CKY Parsing, named after its inventors, John Cocke, Daniel Younger, and Tadao Kasami, is a widely used algorithm for parsing sentences in context-free grammars. It stands out for its efficiency and capability to handle ambiguous grammatical structures, making it a fundamental tool in NLP.

## Importance in NLP

Syntactic parsing, the process of analyzing a sentence's structure according to the rules of a formal grammar, plays a critical role in understanding language. The CKY algorithm, with its bottom-up parsing approach, allows us to decompose complex sentences into their constituent parts, facilitating tasks like machine translation, sentiment analysis, and information extraction. By mastering CKY Parsing, you gain a deeper understanding of how computers interpret and process human language, a key skill in the field of NLP.

## 01 - Setup

In this initial section, we will set up our environment for the CKY Parsing exercise. This includes importing necessary libraries and preparing the environment for parsing.

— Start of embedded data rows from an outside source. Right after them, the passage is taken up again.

Lemma memcpy_zeros pre vs k : (length vs <= k)%nat ->
  memcpy (pre ++ replicate k 0) (length pre) vs = Done ((pre ++ vs) ++ replicate (k - length vs) 0).
Proof.
  intros Hk. rewrite memcpy_over by (rewrite ?length_replicate; done). by rewrite drop_replicate, app_assoc.
Qed.
Lemma fullname_at_S mem n opkt olen data d dlen res reslen :
  fullname_at mem (S n) opkt olen data d dlen res reslen =
    (d ← captured data d;
     '(ok, ret, data, _) ← fullname_loop mem (fullname_at mem n opkt olen) opkt olen (S (length mem)) res reslen 0 data d dlen;
     Done ((if ok : bool then ret else -1), data)).
Proof. reflexivity. Qed.

(** The loop on a name of the packet. *)
Lemma loop_name mem opkt olen n res reslen ls u k : name_at mem opkt olen n res reslen ls u k ->
  forall fuel ret pre m dlen, (length mem - res < fuel)%nat -> (length (dotted ls) < m)%nat -> Z.of_nat (length (dotted ls)) <= dlen ->
  fullname_loop mem (fullname_at mem n opkt olen) opkt olen fuel res reslen ret (pre ++ replicate m 0) (Some (length pre)) dlen
    = Done (true, ret + u, (pre ++ dotted ls) ++ replicate (m - length (dotted ls)) 0, Some (length pre + k)%nat).
Proof.
  induction 1 as [n res reslen Hr H0|n res reslen s ls u k Hl Hs Hlen Ho Hr Hn IH|n res reslen hi lo ls u k Hh Hhi Hlo Hlb Hr Ho Hn IH];
    intros fuel ret pre m dlen Hf Hm Hd; (destruct fuel as [|fuel]; [lia|]); cbn [fullname_loop].
  - rewrite (proj2 (Z.eqb_neq _ _)), (byte_at_ok _ _ _ H0) by lia. obind. cbn. by rewrite app_nil_r, Nat.add_0_r, Nat.sub_0_r.
  - assert (Hdot : dotted (s :: ls) = (s ++ [46]) ++ dotted ls) by done. rewrite Hdot in *. rewrite !length_app in Hm, Hd. cbn [length] in Hm, Hd.
    rewrite (proj2 (Z.eqb_neq _ _)), (byte_at_ok _ _ _ Hl) by lia. obind.
    rewrite (proj2 (Z.eqb_neq (Z.of_nat (length s)) 0)), label_bits by lia.
    rewrite (proj2 (Z.leb_gt dlen _)), (proj2 (Z.leb_gt olen _)) by lia. cbn [orb]. rewrite Nat2Z.id, Hs. obind.
    rewrite memcpy_zeros by lia. obind. rewrite <- length_app, memcpy_zeros by (cbn; lia). obind.
    rewrite (u32_small (_ - _)) by (unfold is_u32, in_w; lia).
    replace (S (length (pre ++ s))) with (length ((pre ++ s) ++ [46])) by (rewrite length_app; cbn; lia).
    assert (Hmem : (res < length mem)%nat) by (by apply lookup_lt_Some in Hl).
    rewrite IH by (cbn [length]; lia). f_equal. f_equal; [f_equal|].
    + f_equal; lia.
    + f_equal; [by rewrite <- !app_assoc|]. rewrite !length_app. cbn [length]. f_equal. lia.
    + rewrite !length_app. cbn [length]. f_equal. lia.
  - rewrite (proj2 (Z.eqb_neq _ _)), (byte_at_ok _ _ _ Hh) by lia. obind. destruct (ptr_bits hi Hhi) as [B1 B2].
    rewrite (proj2 (Z.eqb_neq hi 0)), B1, B2 by lia. change (0xC0 =? 0xC0) with true. cbv iota.
    rewrite (proj2 (Z.eqb_neq _ _)), (byte_at_ok _ _ _ Hlo) by lia. obind. rewrite Z.shiftl_mul_pow2 by lia. change (2 ^ 8) with 256.
    assert (u16 ((hi - 192) * 256 + lo) = (hi - 192) * 256 + lo) as -> by (apply Z.mod_small; change (2 ^ 16) with 65536; lia).
    rewrite (proj2 (Z.ltb_ge olen _)) by lia. rewrite fullname_at_S, captured_ok by lia. obind.
    rewrite IH by lia. obind. pose proof (proj2 (name_at_k _ _ _ _ _ _ _ _ _ Hn)).
    rewrite (proj2 (Z.ltb_ge _ 0)) by lia. cbn [negb]. rewrite Nat.add_0_r. do 4 f_equal. lia.
Qed.

Lemma dotted_last ls : ls <> [] -> exists t, dotted ls = t ++ [46].
Proof.
  intros Hl. destruct (exists_last Hl) as (ls' & s & ->). exists (dotted ls' ++ s).
  unfold dotted. rewrite map_app, concat_app. cbn. by rewrite app_nil_r, <- app_assoc.
Qed.
Lemma dotted_nz ls : Forall (fun s => 0 ∉ s) ls -> 0 ∉ dotted ls.
Proof.
  induction 1 as [|s ls Hs _ IH]; cbn; [apply not_elem_of_nil|]. unfold dotted in *. cbn [map concat].
  rewrite !not_elem_of_app. repeat split; try done. by rewrite list_elem_of_singleton.
Qed.

Lemma name_decoded mem opkt olen res reslen ls u k m dlen :
  name_at mem opkt olen 14 res reslen ls u k -> Forall (fun s => 0 ∉ s) ls ->
  (length (dotted ls) < m)%nat -> Z.of_nat (length (dotted ls)) <= dlen ->
  dns_fullname mem (replicate m 0) dlen res reslen opkt olen
    = Done (u, name_text ls k ++ replicate (m - length (name_text ls k)) 0).
Proof.
  intros Hn Hnz Hm Hd. unfold dns_fullname.
  pose proof (captured_ok [] m ltac:(lia)) as Hc. cbn [app length] in Hc. rewrite Hc. obind.
  pose proof (loop_name mem opkt olen 14 res reslen ls u k Hn (S (length mem)) 0 [] m dlen ltac:(lia) Hm Hd) as Hl.
  cbn [app length] in Hl. rewrite Hl. obind. rewrite Nat.add_0_l, Z.add_0_l.
  pose proof (dotted_nz ls Hnz) as Hz.
  assert (Hm' : replicate (m - length (dotted ls)) 0 = 0 :: replicate (m - length (dotted ls) - 1) 0).
  { destruct (m - length (dotted ls))%nat as [|j] eqn:E; [lia|]. cbn. by rewrite Nat.sub_0_r. }
  rewrite (cstring_app _ 0 (dotted ls) (replicate (m - length (dotted ls) - 1) 0)) by (rewrite ?drop_0, ?Hm'; done). obind.
  unfold name_text. destruct ls as [|s ls].
  { assert (k = 0%nat) as ->; [|reflexivity].
    destruct (name_at_k _ _ _ _ _ _ _ _ _ Hn) as [Hk _]. change (length (dotted [])) with 0%nat in Hk. clear -Hk. lia. }
  set (ls' := s :: ls) in *. destruct (dotted_last ls' ltac:(done)) as [t Ht].
  rewrite Ht, last_snoc, length_app, removelast_last in *. cbn [length] in *.
  rewrite (bool_decide_true (Some 46 = Some 46)), (proj2 (Nat.eqb_neq _ 0)), andb_true_r by (done || lia). cbn [negb andb].
  destruct (decide (k = (length t + 1)%nat)) as [->|Hk].
  - rewrite Nat.eqb_refl, Nat.add_sub. rewrite <- (app_assoc t).
    rewrite memcpy_app by done. obind. do 3 f_equal.
    replace (m - length t)%nat with (S (m - (length t + 1))) by lia. done.
  - by rewrite (proj2 (Nat.eqb_neq _ k)), length_app by done.
Qed.

(** ** Encoded names *)

Definition enc_name (ls : list bytes) : bytes := concat (map (fun s => Z.of_nat (length s) :: s) ls) ++ [0].
Definition label_ok (s : bytes) : Prop := (0 < length s < 64)%nat /\ 0 ∉ s.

Import the libraries/methods (make sure you have them installed before importing):

    - NLTK
    - Tree from the nltk.tree
    - ViterbiParser from nltk.parse
    - svgling
    - math

In [1]:
!pip install svgling
import nltk
import svgling
import math
from nltk.tree import tree
from nltk.parse import ViterbiParser



## 02 - Importing and Visualizing the Syntax Tree

### What is a Syntax Tree?

A syntax tree, also known as a parse tree, is a tree representation of the syntactic structure of a sentence. In linguistics and NLP, these trees are crucial for understanding how different parts of a sentence relate to each other according to the rules of grammar.

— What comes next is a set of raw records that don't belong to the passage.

(* ===== verification/LogScan.v ===== *)
(** * Matching log messages ([package/tlt-logtrigger/src/scan.c])

    A rule's pattern is compared with a message; the conversions of the pattern
    collect values.  The source walks both with pointers and does not stop at their
    terminators everywhere, so a pointer is the memory from it on: the characters,
    the NUL, and whatever lies behind it.  Reading behind the end of that memory is
    a [Fault], [exit] is [Fail]. *)

From S2P Require Import Prelude CLib.

Module LogScan.

Notation "'result' A" := (outcome Z A) (at level 10, A at level 9).

(** [match_t]; the list nodes of labels and values are only appended and read in
    order. *)
Record match_t := Match {
  find : Z;
  labels : list bytes;
  values : list bytes;
  pattern_ : bytes;
  string_ : option bytes;
}.

(** ** Pointers *)

Definition peek (p : bytes) : result Z := access (head p).
Definition adv (p : bytes) : bytes := tail p.

(** The C string a pointer points to. *)
Fixpoint cstr (p : bytes) : result bytes :=
  match p with
  | [] => Fault
  | c :: r => if c =? 0 then Done [] else s ← cstr r; Done (c :: s)
  end.

Definition isoctdigit (c : Z) : bool := (48 <=? c) && (c <=? 55).
(** d, i, u, f, o, x, X, c, s, b *)
Definition conversion (c : Z) : bool := existsb (Z.eqb c) (str "diufoxXcsb").
(** [strchr("difuoxX", c)]: also finds the terminator. *)
Definition numeric (c : Z) : bool := (c =? 0) || existsb (Z.eqb c) (str "difuoxX").

Fixpoint skip_digits (p : bytes) : bytes :=
  match p with c :: r => if isdigit c then skip_digits r else p | [] => p end.

(** ** Counting conversions *)

Fixpoint count_loop (fuel : nat) (fmt : bytes) (count : Z) : result Z :=
  match fuel with
  | O => Fault
  | S n =>
    c ← peek fmt;
    if c =? 0 then Done count
    else if c =? 37 then
      let fmt := adv fmt in
      c ← peek fmt;
      if c =? 42 then count_loop n fmt count
      else
        let fmt := skip_digits fmt in
        c ← peek fmt;
        if conversion c then count_loop n (adv fmt) (count + 1) else Fail 1
    else count_loop n (adv fmt) count
  end.
Definition scan_count (fmt : bytes) : result Z := count_loop (S (length fmt)) fmt 0.

(** ** Rebuilding the matched text *)

(** The loop of [matchString]; [newstr] is what has been stored in it. *)
Fixpoint build_loop (fuel : nat) (fmt : bytes) (vs : list bytes) (newstr : bytes) : result bytes :=
  match fuel with
  | O => Fault
  | S n =>
    c ← peek fmt;
    if c =? 0 then Done newstr
    else match vs with
    | [] => Done newstr
    | v :: vs' =>
      if c =? 37 then
        let fmt := adv fmt in
        c ← peek fmt;
        if c =? 42 then build_loop n fmt vs newstr
        else
          let fmt := skip_digits fmt in
          c ← peek fmt;
          if conversion c then build_loop n (adv fmt) vs' (newstr ++ v) else Fail 1
      else build_loop n (adv fmt) vs (newstr ++ [c])
    end
  end.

### Importance of Syntax Trees in NLP

Syntax trees play a vital role in various NLP applications. They help in:

- **Understanding Sentence Structure:** By breaking down a sentence into its constituent parts, syntax trees make it easier to analyze the grammatical structure.
- **Improving Language Models:** They are essential in developing more accurate models for tasks like machine translation, speech recognition, and sentiment analysis.
- **Information Extraction:** Syntax trees aid in extracting meaningful information from complex sentences, which is crucial in tasks like question answering and text summarization.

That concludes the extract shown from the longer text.